- **Data items**
╭──

(* ===== verification/HostReserve.v ===== *)
(** * Theorems about the host's space accounting and its rejected requests *)

From Stdlib Require Import ZArith Lia Bool Ascii String.
From stdpp Require Import base list gmap strings pretty.
From S2P Require Import Prelude Json JsonText JsonCodec HostJson Streams Stdio BitSet HostPartition HostHandler.
Set Default Goal Selector "!".
Local Open Scope Z_scope.
Local Open Scope drive_scope.

Section Reserve.
Context (workDir : string) (hostSize : Z) (kademlia : list bool) (junk : Z)
  (json_text : Z -> list Z) (json_size : list Z -> option Z)
  (shell : string -> filesystem -> filesystem).
(** the sizes that are kept are read back *)
Definition json_roundtrip : Prop := forall n, kept_size n -> json_size (json_text n) = Some n.
Hypothesis Hjson : json_roundtrip.

(** every file can be written and the disk is not full *)
Definition writable_fs (s : filesystem) : Prop :=
  (forall q, deny s q = false) /\ forall n, in_u32 n -> zlen (json_text n) <= limit s.

Definition reserved_path (id : string) : string :=
  workDir +:+ (if String.eqb id EmptyString then RESERVED_FILE else id +:+ "/" +:+ RESERVED_FILE).
(** the size on record for a reservation, or, for the empty id, for the host *)
Definition recorded (id : string) (s : server) : Z :=
  let str := match Fs.fopen_existing (reserved_path id) (sfs s) with
             | Some f => Fs.content f (sfs s)
             | None => []
             end in
  match json_size str with Some n => n | None => 0 end.

Lemma GetReservedSpace_recorded id s :
  GetReservedSpace workDir json_size id s = Ok (recorded id s, s).
Proof. done. Qed.

Definition put_text (q : string) (d : list Z) (s : server) : server :=
  with_host (set_hfs (Fs.store q d (sfs s)) (shost s)) s.

Lemma write_file_ok q n s :
  writable_fs (sfs s) -> in_u32 n ->
  write_file q (json_text n) s = Ok (tt, put_text q (json_text n) s) /\
  writable_fs (sfs (put_text q (json_text n) s)).
Proof.
  intros [Hd Hl] Hn. split; [|done]. unfold write_file.
  rewrite (bind_ok _ _ s (Some q) (put_text q [] s)).
  2:{ apply on_host_ok, hfs_do_ok. by rewrite FsFacts.fopen_trunc_ok. }
  rewrite (bind_ok _ _ _ (zlen (json_text n)) (put_text q (json_text n) s)); [done|].
  unfold sfs_do. erewrite on_host_ok.
  2:{ apply hfs_do_ok, (FsFacts.fwrite_ok _ _ _ _ []); [|done|by rewrite Z.add_0_l; apply Hl].
      cbn. by rewrite lookup_insert_eq. }
  do 2 f_equal. unfold put_text, with_host, set_hfs; cbn. do 2 f_equal.
  unfold Fs.store, Fs.set_files; cbn. rewrite insert_insert_eq.
  change (Z.to_nat 0) with (@length Z []). by rewrite write_at_end.
Qed.

Lemma recorded_text id q n s :
  writable_fs (sfs s) ->
  recorded id (put_text q (json_text n) s) = if decide (q = reserved_path id) then default 0 (json_size (json_text n)) else recorded id s.
Proof using.
  clear Hjson. intros [Hd _]. unfold recorded, Fs.fopen_existing.
  change (deny (sfs (put_text q (json_text n) s))) with (deny (sfs s)). rewrite !Hd.
  change (files (sfs (put_text q (json_text n) s))) with (<[q := json_text n]> (files (sfs s))).
  destruct (decide (q = reserved_path id)) as [->|Hne].
  - rewrite lookup_insert_eq. unfold Fs.content.
    change (files (sfs (put_text (reserved_path id) (json_text n) s)))
      with (<[reserved_path id := json_text n]> (files (sfs s))).
    rewrite lookup_insert_eq. change (default [] (Some ?x)) with x. by destruct (json_size _).
  - rewrite lookup_insert_ne by done. destruct (files (sfs s) !! reserved_path id) eqn:E; [|done].
    unfold Fs.content.
    change (files (sfs (put_text q (json_text n) s))) with (<[q := json_text n]> (files (sfs s))).
    by rewrite lookup_insert_ne.
Qed.

Lemma recorded_put id q n s :
  writable_fs (sfs s) -> kept_size n ->
  recorded id (put_text q (json_text n) s) = if decide (q = reserved_path id) then n else recorded id s.
Proof using Hjson. intros Hw Hn. rewrite recorded_text by done. by rewrite Hjson. Qed.

(** ids are file names *)
Definition id_ok (id : string) : Prop := id <> EmptyString /\ find_char "/" id = None.

Lemma reserved_path_inj id id' :
  (id = EmptyString \/ id_ok id) -> (id' = EmptyString \/ id_ok id') ->
  reserved_path id = reserved_path id' -> id = id'.
Proof.
  intros H H' E. unfold reserved_path in E. apply string_app_inj in E.
  assert (X : forall i, id_ok i -> RESERVED_FILE <> i +:+ String "/" RESERVED_FILE).
  { intros i [_ Hi] C. apply (f_equal (find_char "/")) in C. rewrite find_char_app in C by done.
    discriminate C. }
  destruct H as [->|[Hn Hs]], H' as [->|[Hn' Hs']]; [done| | |].
  - exfalso. destruct (String.eqb_spec id' EmptyString); [done|].
    change (RESERVED_FILE = id' +:+ String "/" RESERVED_FILE) in E. by apply (X id').
  - exfalso. destruct (String.eqb_spec id EmptyString); [done|].
    change (id +:+ String "/" RESERVED_FILE = RESERVED_FILE) in E. by apply (X id).
  - destruct (String.eqb_spec id EmptyString), (String.eqb_spec id' EmptyString); try done.
    change (id +:+ "/" +:+ RESERVED_FILE = id' +:+ "/" +:+ RESERVED_FILE) in E.
    by apply string_app_cancel_r in E.
Qed.

Definition mkdir_server (q : string) (s : server) : server :=
  with_host (set_hfs (Fs.mkdir q (sfs s)) (shost s)) s.
Definition next_uuid (s : server) : server :=
  mkserver (shost s) (uuids s) (Datatypes.S (fresh s)) (published s).

(** the state after a successful reservation *)
Definition reserve_state (n : Z) (s : server) : server :=
  let total := u32 (u64 (n + recorded EmptyString s)) in
  let id := uuids s (fresh s) in
  put_text (reserved_path id) (json_text total)
    (mkdir_server (workDir +:+ id)
      (next_uuid (put_text (reserved_path EmptyString) (json_text total) s))).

╰──

- **TASK BRIEF**
Your answer should be the exact lines above from the one with "Section Reserve." through the one with "(** the sizes that are kept are read back *)", both included, and nothing besides.

- **ANSWER FOR THE TASK**
Section Reserve.
Context (workDir : string) (hostSize : Z) (kademlia : list bool) (junk : Z)
  (json_text : Z -> list Z) (json_size : list Z -> option Z)
  (shell : string -> filesystem -> filesystem).
(** the sizes that are kept are read back *)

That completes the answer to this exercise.